Santiago de Compostela
Je me suis réveillé trop tôt à cause de l'excitation. À 5 heures, nous avons pris notre petit-déjeuner et nous nous sommes mis en route. À travers la grande forêt d'eucalyptus,...


Publié: 12.10.2018
Mon Camino n'était pas terminé après avoir atteint Santiago. Juste après avoir récupéré ma Compostela, je me suis dirigé vers la gare centrale. Cependant, je n'ai pas pu obtenir de billet, car le train était complet. Le lendemain, c'est un jour férié (Découverte de l'Amérique) et tous les Espagnols partent en voyage.
D'accord, je dois donc aller dans la prochaine grande ville. Je pensais que je pourrais aussi continuer de Madrid avec Blablacar. Après quelques heures dans la voiture avec un couple espagnol et une autre pèlerine néerlandaise, j'étais bien. Un trajet super agréable et amusant. Dans la voiture, j'ai peut-être voulu utiliser une autre opportunité de covoiturage, mais pour Fiona, c'était trop grand. Alors je prends le train.
Plus tard dans la soirée, dans la ville colorée et animée de Madrid, je suis retourné à la gare. Cependant, les billets ne seront à nouveau disponibles qu'à partir de demain matin. La sécurité m'a laissé avec Fiona jusqu'à 1 heure du matin dans la gare chaude. Les Espagnols ne connaissent pas de salle d'attente pour ceux qui attendent la nuit. Un de ces hommes de la sécurité m'a expliqué amicalement que le guichet d'information ouvrait à 5 heures et que je pouvais attendre 4 heures au Burger King à côté. Mais Burger King était fermé, alors Fiona et moi nous sommes simplement étendus sur le sol dans une rue plus calme, à côté du parc de la ville, avons mangé et même un peu dormi. Au milieu de la nuit, des patineurs à roulettes traversaient la ville, des gardiens verrouillaient tout le parc et faisaient le tour du parc toute la nuit avec des lampes de poche. Ainsi, nous nous sommes sentis en sécurité. Personne ne nous a dérangés.

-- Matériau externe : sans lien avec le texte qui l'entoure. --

Definition application_result_properties : list (alternative Value) := [
  arm ["application.materialize"]
    (json_object [("generationId", typed "string"); ("root", typed "string");
     ("applicationPath", typed "string"); ("markerPath", typed "string");
     ("createdAt", typed "integer"); ("derivedFrom", json_object [("type", strings ["string";
     "null"])]); ("cloneHits", typed "integer"); ("linkHits", typed "integer");
     ("copiedFiles", typed "integer"); ("copiedBytes", typed "integer")]);
  arm ["application.activate"]
    (json_object [("current", typed "string");
     ("previous", json_object [("type", strings ["string"; "null"])]);
     ("generationId", typed "string"); ("activatedAt", typed "integer")]);
  arm ["application.generation.record"; "application.runtime.record"]
    (json_object [("generationId", typed "string"); ("state", typed "string")]);
  arm ["application.inspect"]
    (json_object [("path", typed "string");
     ("bundleIdentifier", json_object [("type", strings ["string"; "null"])]);
     ("version", json_object []); ("build", json_object []); ("documentTypes", json_object [])]);
  arm ["application.finalize"]
    (json_object [("applicationPath", typed "string"); ("signed", typed "array");
     ("verified", typed "boolean")]);
  arm ["application.launch"]
    (json_object [("applicationPath", typed "string"); ("pid", typed "integer");
     ("runtimeApplicationPath", json_object [("type", strings ["string"; "null"])]);
     ("launcherPid", json_object [("type", strings ["integer"; "null"])]);
     ("file", json_object [("type", strings ["string"; "null"])]); ("args", typed "array");
     ("cdp", json_object [("type", strings ["object"; "null"])])]);
  arm ["application.apply-artifacts"] (json_object [("applied", typed "array")]);
  arm ["artifact.pack-chromium-datapack"]
    (json_object [("output", typed "string"); ("resources", typed "integer");
     ("entries", typed "integer"); ("size", typed "integer"); ("sha256", typed "string");
     ("contentHash", typed "string")]);
  arm ["application.open-file"]
    (json_object [("applicationPath", typed "string"); ("handlerPath", typed "string");
     ("file", typed "string"); ("openedAt", typed "integer")]);
  arm ["application.stop"]
    (json_object [("applicationPath", typed "string"); ("stopped", typed "array")]);
  arm ["ui.inspect"] (json_object [("targets", typed "array")]);
  arm ["ui.automate"] (json_object [("target", typed "object"); ("result", json_object [])]);
  on MacOs ["ui.capture"]
    (json_object [("path", typed "string"); ("target", typed "object");
     ("bytes", typed "integer"); ("capturedAt", typed "integer")]);
  on Windows ["ui.capture"]
    (json_object [("path", typed "string"); ("applicationPath", typed "string");
     ("executable", typed "string"); ("capture", typed "object"); ("bytes", typed "integer");
     ("capturedAt", typed "integer")]);
  on Windows ["ui.input"]
    (json_object [("applicationPath", typed "string"); ("executable", typed "string");
     ("target", typed "object"); ("actions", typed "array"); ("inputAt", typed "integer")]);
  arm ["logs.read"]
    (json_object [("processId", typed "string"); ("path", typed "string");
     ("lines", typed "array")]);
  arm ["process.list"] (json_object [("processes", typed "array")]);
  arm ["port.check"] (json_object [("port", typed "integer"); ("available", typed "boolean")]);
  arm ["ui.evaluate"]
    (json_object [("target", typed "object"); ("value", json_object []);
     ("evaluatedAt", typed "integer")]);
  arm ["ui.native-inspect"]
    (json_object [("applicationPath", typed "string"); ("pids", typed "array");
     ("inspection", typed "object"); ("inspectedAt", typed "integer")]);
  arm ["process.events"] (json_object [("processId", typed "string"); ("events", typed "array")])].

Definition keys (v : Value) : list string := from_option (fmap fst) [] (as_object v).

Definition output_schema (os : target_os) (name : string) : Value :=
  let properties := first_arm os name (json_object []) (result_properties ++ application_result_properties) in
  let required :=
    bfilter (fun key => negb (bool_decide (name = "application.launch") &&
                              bool_decide (key = "runtimeApplicationPath")))
      (keys properties) in
  json_object [("type", VString "object"); ("properties", properties);
               ("required", strings required); ("additionalProperties", VBool true)].

(** ** The descriptor *)

Definition optional_fields : list string :=
  ["mode"; "identity"; "fence"; "remoteDebuggingPort"; "targetUrlPrefix"; "requestPermission";
   "maxResults"; "env"; "logPath"; "readiness"; "tail"; "fence"; "approvalDigest";
   "workspaceSessionId"; "knownHostsFile"; "mode"; "resources"; "timeoutMs"].

Definition optional_for (name : string) : list string :=
  first_arm Linux name [] [
    arm ["application.launch"]
      ["chromiumLocalStatePatch"; "chromiumLocalStatePath"; "chromiumLocalStateSettleMs"; "file";
       "runtimeShadowDir"; "runtimeShadowMutablePaths"; "chromiumLocalStateReapply"; "userDataDir"];
    arm ["application.open-file"] ["handlerPath"];
    arm ["application.materialize"] ["derivedFrom"];
    arm ["artifact.pack-chromium-datapack"]
      ["basePackPath"; "basePackDigest"; "changedPrefixes"; "manifestMetadata"];
    arm ["filesystem.read"] ["offset"; "limit"];
    arm ["filesystem.write"] ["encoding"; "expectedDigest"]].

Definition contract (os : target_os) (name : string) (effect : Effect.t) : CapabilityDescriptor.t :=
  let t := contract_terms os name in
  let schema_required :=
    bfilter (fun key => negb (bool_decide (key ∈ optional_fields) || bool_decide (key ∈ optional_for name)))
      (keys (properties t)) in
  let retryable_idempotent := negb (bool_decide (key_fields t = [])) in
  {| CapabilityDescriptor.name := name;
     CapabilityDescriptor.version := "2.0.0";
     CapabilityDescriptor.input_schema :=
       json_object [("$schema", VString "https://json-schema.org/draft/2020-12/schema");
                    ("type", VString "object"); ("properties", properties t);
                    ("required", strings schema_required); ("additionalProperties", VBool true)];
     CapabilityDescriptor.output_schema := output_schema os name;
     CapabilityDescriptor.required_executor_features := required t;
     CapabilityDescriptor.locks := (fun key => LockTemplate.mk key LockMode.Exclusive) <$> locks t;
     CapabilityDescriptor.idempotency := IdempotencyContract.mk (key_fields t) 86400000;
     CapabilityDescriptor.timeout_ms := timeout_ms t;
     CapabilityDescriptor.execution_kind := capability_execution_kind name (timeout_ms t);
     CapabilityDescriptor.retry :=
       RetryPolicy.mk (if bool_decide (effect = Effect.ReadOnly) || retryable_idempotent then 3 else 1)
         ["EXECUTOR_UNAVAILABLE"] 500;
     CapabilityDescriptor.rollback := rollback t;
     CapabilityDescriptor.health_check := HealthCheck.Process;
     CapabilityDescriptor.emitted_evidence := evidence t;
     CapabilityDescriptor.effect := effect;
     CapabilityDescriptor.authority := capability_authority name;
     CapabilityDescriptor.priority := capability_priority name;
     CapabilityDescriptor.max_concurrency := capability_concurrency name;
     CapabilityDescriptor.cancel_policy := capability_cancel_policy name |}.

À temps pour 5 heures, nous avons attendu l'ouverture du guichet d'information. Mais il n'a ouvert qu'à 5h30. J'ai acheté un billet pour Barcelone. De là, j'aurais pu prendre un covoiturage pour Berlin. Pour être à temps à Barcelone, je devais prendre le premier train rapide et j'ai payé un peu plus de 70 euros. J'ai couru rapidement jusqu'au quai, mon billet a été scanné et je suis passé. Mais la même femme m'a rappelé et m'a dit que le chien ne pouvait pas voyager. Elle est beaucoup trop grande. Maintenant je sais qu'un chien en Espagne ne peut voyager en train que s'il pèse moins de 8 kg et est dans une boîte. Ainsi, mon covoiturage de Barcelone a disparu ainsi que mon cher billet. De retour au guichet d'information, j'ai essayé de récupérer le prix du billet, mais cette femme a également dit que c'était vain.
Fatigués, désespérés, non douchés et sans plan B, nous avons pris le petit déjeuner. Fiona était en grève et ne voulait plus rien.

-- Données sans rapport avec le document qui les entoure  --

(* ===== verification/Executors.v ===== *)
(** * Requests at an executor ([crates/workbench-runtime/src/executor.rs])

    An executor serves requests concurrently.  Each takes a place in the pool of
    its execution class ([ExecutionCapacity::try_acquire]), then a permit for the
    resources of its contract ([resource_dispatch], [Resources::begin]), then
    shows its authority ([enforce_authority]), and only then runs the capability;
    dropping the permits undoes the first two.  Every method under a mutex is one
    step here, so the steps of different requests interleave freely.  Running the
    capability ([dispatch]) is the platform's affair and not modelled; the
    desktop queue in front of some actions is [Desktop]'s. *)

From Stdlib Require Import Ascii String.
From S2P Require Import Prelude RustStd Json Protocol Schema Leases Contracts Templates.
From S2P Require Import Catalog Arbitration Enforcement.

Module CapacityPool.
Record t := mk {
  maximum : Z;
  active : Z;
}.

Definition new (maximum : Z) : t := mk maximum 0.

Definition busy (maximum : Z) : RpcError.t :=
  {| RpcError.code := "EXECUTOR_BUSY";
     RpcError.message := "executor concurrency limit " +:+ pretty maximum +:+ " reached";
     RpcError.retryable := true; RpcError.details := VNull |}.

Definition try_acquire (p : t) : outcome RpcError.t unit * t :=
  if active p >=? maximum p then (Err (busy (maximum p)), p)
  else (Ok tt, mk (maximum p) (active p + 1)).

(** [ExecutionPermit::drop] *)
Definition release (p : t) : t := mk (maximum p) (saturating_sub (active p) 1).
End CapacityPool.

Module ExecutionCapacity.
Import Catalog.

Record t := mk {
  mutating : CapacityPool.t;
  readonly : CapacityPool.t;
  probes : CapacityPool.t;
}.

(** The digits of [str::parse::<usize>], on a 64-bit target. *)
Fixpoint digits (acc : Z) (s : string) : option Z :=
  match s with
  | EmptyString => Some acc
  | String c s' =>
      if Str.is_digit c then
        let acc := 10 * acc + Z.of_nat (nat_of_ascii c) - 48 in
        if acc <=? u64_max then digits acc s' else None
      else None
  end.
Definition parse_usize (s : string) : option Z :=
  match s with
  | EmptyString => None
  | String "+" EmptyString => None
  | String "+" s' => digits 0 s'
  | _ => digits 0 s
  end.

(** A limit set in the environment, if it is a positive number. *)
Definition configured (env : string -> option string) (key : string) : option Z :=
  value ← env key; limit ← parse_usize value; if 0 <? limit then Some limit else None.

Definition from_environment (env : string -> option string) (parallelism : option Z) : t :=
  let fallback := Z.min (Z.max (default 4 parallelism) 2) 32 in
  mk (CapacityPool.new (default fallback (configured env "WORKBENCH_EXECUTOR_MAX_CONCURRENCY")))
     (CapacityPool.new (default 8 (configured env "WORKBENCH_EXECUTOR_READONLY_CONCURRENCY")))
     (CapacityPool.new (default 4 (configured env "WORKBENCH_EXECUTOR_PROBE_CONCURRENCY"))).

(** The pool of a class; [Control] has none. *)
Definition pool (class : ExecutionClass) (c : t) : option CapacityPool.t :=
  match class with
  | Control => None
  | Probe => Some (probes c)
  | ReadOnly => Some (readonly c)
  | Mutating => Some (mutating c)
  end.
Definition set_pool (class : ExecutionClass) (p : CapacityPool.t) (c : t) : t :=
  match class with
  | Control => c
  | Probe => mk (mutating c) (readonly c) p
  | ReadOnly => mk (mutating c) p (probes c)
  | Mutating => mk p (readonly c) (probes c)
  end.

Definition try_acquire (class : ExecutionClass) (c : t) : outcome RpcError.t unit * t :=
  match pool class c with
  | None => (Ok tt, c)
  | Some p => let '(o, p') := CapacityPool.try_acquire p in (o, set_pool class p' c)
  end.
Definition release (class : ExecutionClass) (c : t) : t :=
  match pool class c with
  | None => c
  | Some p => set_pool class (CapacityPool.release p) c
  end.

(** The same pools, all places free: a new process. *)
Definition restarted (c : t) : t :=
  mk (CapacityPool.new (CapacityPool.maximum (mutating c)))
     (CapacityPool.new (CapacityPool.maximum (readonly c)))
     (CapacityPool.new (CapacityPool.maximum (probes c))).
End ExecutionCapacity.

Module ExecutorRuntime.
Import Catalog.

Record t := mk {
  authority : Fences.host;
  execution : ExecutionCapacity.t;
  resources : Resources.host;
}.
Definition id (e : t) : string := Fences.id (authority e).
Definition set_authority (a : Fences.host) (e : t) : t := mk a (execution e) (resources e).
Definition set_execution (c : ExecutionCapacity.t) (e : t) : t := mk (authority e) c (resources e).
Definition set_resources (r : Resources.host) (e : t) : t := mk (authority e) (execution e) r.

Definition handler := M t RpcError.t.

(** A method of a component, under the executor. *)
Definition on_authority {A} (m : Fences.handler A) : handler A := fun e w =>
  let '(o, a, w') := m (authority e) w in (o, set_authority a e, w').
Definition on_resources {A} (m : Resources.handler A) : handler A := fun e w =>
  let '(o, r, w') := m (resources e) w in (o, set_resources r e, w').

Section operations.
Context `{!Text, !Sha256}.
Variable fuel : nat.

Definition required_port (params : Value) (key : string) : outcome RpcError.t Z :=
  match u64_param params key with
  | Some value =>
      if (1 <=? value) && (value <=? 65535) then Ok value
      else Err (RpcError.new "INVALID_PARAMS" (key +:+ " must be a valid port"))
  | None => Err (RpcError.new "INVALID_PARAMS" (key +:+ " must be a valid port"))
  end.

(** The resources [resource_dispatch] asks a permit for. *)
Definition contract_resources (executor_id name : string) (c : CapabilityDescriptor.t) (params : Value) :
    outcome RpcError.t (list string) :=
  let rendered template :=
    render_authority_resource fuel (Str.replace "${executorId}" executor_id template) params in
  own ← match CapabilityDescriptor.authority c with
        | CapabilityAuthority.ResourceLease resource => r ← rendered resource; Ok [r]
        | _ => Ok []
        end;
  locks ← collect (fun lock => rendered (LockTemplate.key lock)) (CapabilityDescriptor.locks c);
  commands ← (if decide (name = "command.run") then command_resources params else Ok []);
  Ok (own ++ locks ++ commands).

Je n'ai rien trouvé de mieux à faire que ce que j'ai fait au cours du dernier mois. Je suis sorti de la ville en pèlerinage. Je me suis tenu à une station-service et ai demandé aux automobilistes s'ils allaient dans le nord de l'Espagne.
Un gentil Espagnol aux cheveux longs, Hosse, m'a dit que j'avais peu de chances ici. Je devais sortir complètement de la ville et demander à une station-service qui se trouve sur une autoroute allant vers le nord.

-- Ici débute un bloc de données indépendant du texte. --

Lemma history_started : history [machine with_child; sample_machine [100; 101]] with_child.
Proof. apply history_step with at_first; [apply history_new|]. apply step_start, steady_writable. Qed.

Lemma no_child_is_forgotten_witness :
  (exists id r, records with_child !! id = Some r /\ child_of r = Child 100 (Some "b00t:7100")) \/
  settled [machine with_child; sample_machine [100; 101]] (signalled with_child) (Child 100 (Some "b00t:7100")).
Proof.
  apply (no_child_is_forgotten _ with_child (Child 100 (Some "b00t:7100")) history_started).
  refine (bool_decide_unpack _ _). vm_compute. done.
Defined.

(** When the state file cannot be written, [start] does not see that the process
    is running, and puts a second child in its place: the first one runs on
    without a record. *)
Example lost_write_forgets_a_child :
  let h := (start_p with_child (steady 1)).1.2 in
  started h = [Child 100 (Some "b00t:7100"); Child 101 (Some "b00t:7101")] /\
  child_of <$> records h !! "p" = Some (Child 101 (Some "b00t:7101")) /\
  signalled h = [] /\ process_birth_identity (machine h) 100 = Some "b00t:7100".
Proof. by vm_compute. Qed.

Lemma birth_identity_is_the_start_time_witness :
  process_birth_identity (machine with_child) 100 =
  (if ended "S" then None else Some (Str.trim ("b00t" +:+ String "010" EmptyString) +:+ ":" +:+ "7100")).
Proof.
  apply (birth_identity_is_the_start_time (machine with_child) 100 "sh) Z (" (sample_fields "7100")
           ("b00t" +:+ String "010" EmptyString) "S" "7100"); vm_compute; reflexivity.
Defined.

Lemma wait_ready_answers_witness :
  wait_answer (wait_ready (fun _ h w => (h, w)) 6 "p" 1000 with_child (steady 0)).1.1.
Proof.
  apply (wait_ready_answers (fun _ h w => (h, w)) (fun i => 250 * Z.of_nat i)); [lia| |done|lia].
  intros n h w Hck. split; [done|]. simpl. rewrite Hck. lia.
Defined.
End Supervision.
(** What a rename to another place moves. *)
Record moved (p q : list string) (root root' : node) : Prop := {
  moved_node : at_ root' q = at_ root p;
  moved_apart : forall c, ~ p `prefix_of` c -> ~ c `prefix_of` p -> ~ q `prefix_of` c -> ~ c `prefix_of` q ->
                at_ root' c = at_ root c;
  moved_there : forall z, view root' (q ++ z) = view root (p ++ z);
  moved_away : forall z, ~ q `prefix_of` (p ++ z) -> view root' (p ++ z) = None;
  moved_rest : forall c, ~ p `prefix_of` c -> ~ q `prefix_of` c -> view root' c = view root c;
}.
Lemma rename_moves cwd root root' ns x ms y :
  linkless root ns -> linkless root ms -> ns ++ [x] <> ms ++ [y] ->
  rename cwd (absolute (ns ++ [x])) (absolute (ms ++ [y])) root = Some root' ->
  moved (ns ++ [x]) (ms ++ [y]) root root'.
Proof.
  intros Hn Hm Hne Hr. apply rename_at in Hr as (n & Ha & [[? _]|(Hpre & root1 & Hcut & Hput)]); [done| |done..]. split.
  - by rewrite (at_put _ _ _ _ Hput).
  - intros c Hc1 Hc2 Hc3 Hc4. by rewrite (at_put_apart _ _ _ _ _ Hput), (at_cut_apart _ _ _ _ Hcut).
  - intros z. by rewrite (view_app _ _ _ _ (at_put _ _ _ _ Hput)), (view_app _ _ _ _ Ha).
  - intros z Hz. rewrite (view_put _ _ _ _ _ Hput) by done. unfold view. by rewrite at_app, (at_cut _ _ _ Hcut).
  - intros c Hc1 Hc2. by rewrite (view_put _ _ _ _ _ Hput), (view_cut _ _ _ _ Hcut).
Qed.
(** Links are not moved into the way of a path that is not inside of what moves. *)
Lemma linkless_moved p q root root' c :
  moved p q root root' -> linkless root p -> linkless root c -> (q `prefix_of` c -> c = q) -> linkless root' c.
Proof.
  intros [_ _ Ht Ha Hr] Hp Hc Hqc d t Hd. destruct (decide (q `prefix_of` d)) as [Hq|Hq].
  - assert (c = q) as -> by (apply Hqc; by etrans). assert (d = q) as -> by (by apply (anti_symm prefix)).
    rewrite <- (app_nil_r q), Ht, app_nil_r. by apply Hp.
  - destruct (decide (p `prefix_of` d)) as [[z ->]|Hpd]; [by rewrite Ha|]. rewrite Hr by done. by apply Hc.
Qed.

Il m'a pris avec lui, son fils de 9 ans venait juste d'être emmené à l'école. Ce garçon timide parlait trois langues. Il va à une école anglaise et parlait avec moi dans un meilleur anglais que je ne le peux, et sa mère est juive, alors il parle aussi espagnol et yiddish. Hosse devait faire une brève apparition au travail (université). Il dirige des groupes de théâtre avec environ 60 représentations par an. Il m'a amené, il a apporté un gâteau, car il avait célébré son 49e anniversaire la veille. Je me suis donc retrouvé à une table avec une bibliothécaire, des philosophes et un graphiste. Tout le monde voulait tout savoir sur mon Camino, l'un d'eux était si fasciné et religieux, il voulait voir des photos et se sentait inspiré. Il m'a remercié beaucoup, a embrassé mon corps puant et m'a promis de penser à moi lorsqu'il fera son Camino le printemps prochain. Je lui ai donné une croix, qui était déjà dans ma poche depuis une éternité. Une pèlerine m'avait offert cette petite croix en bois quand Fiona ne se sentait pas bien et que j'avais pleuré. Elle est certainement mieux chez lui.
Exactement ce moment m'a donné l'une de mes plus grandes leçons. Quelques minutes avant, à la station-service, des gens me regardaient avec un regard méprisant. Qui demande de l'aide est faible et/ou pauvre, on le renvoie comme un mauvais effet secondaire. Quelques moments plus tard, tu te vois à nouveau dans les yeux d'un étranger comme une héroïne invincible, comme un modèle, et tu ressens une véritable gratitude. Dans ce contraste, je réalise maintenant qu'il est peu important de savoir comment les gens te voient. Il est beaucoup plus important de savoir pour soi-même qui l'on est et à quel point on peut s'apprécier soi-même. L'estime de soi augmente avec nos propres bonnes actions dans ce monde et envers les personnes connues ou inconnues.
Un plan devait maintenant être trouvé. Avec Fiona, il n'y a pas de bus et de train en Espagne. Seule la voiture comme moyen de transport est possible. Donc, je devais faire de l'auto-stop ou organiser un covoiturage avec Blablacar.
J'ai donc trouvé via Blablacar un Jan-Philip qui va de la frontière la plus au sud jusqu'à Hambourg et n'a rien contre emporter Fiona. Mais je dois arriver à l'endroit de départ à temps. Donc, me ressaisir et essayer tout ce qui est possible.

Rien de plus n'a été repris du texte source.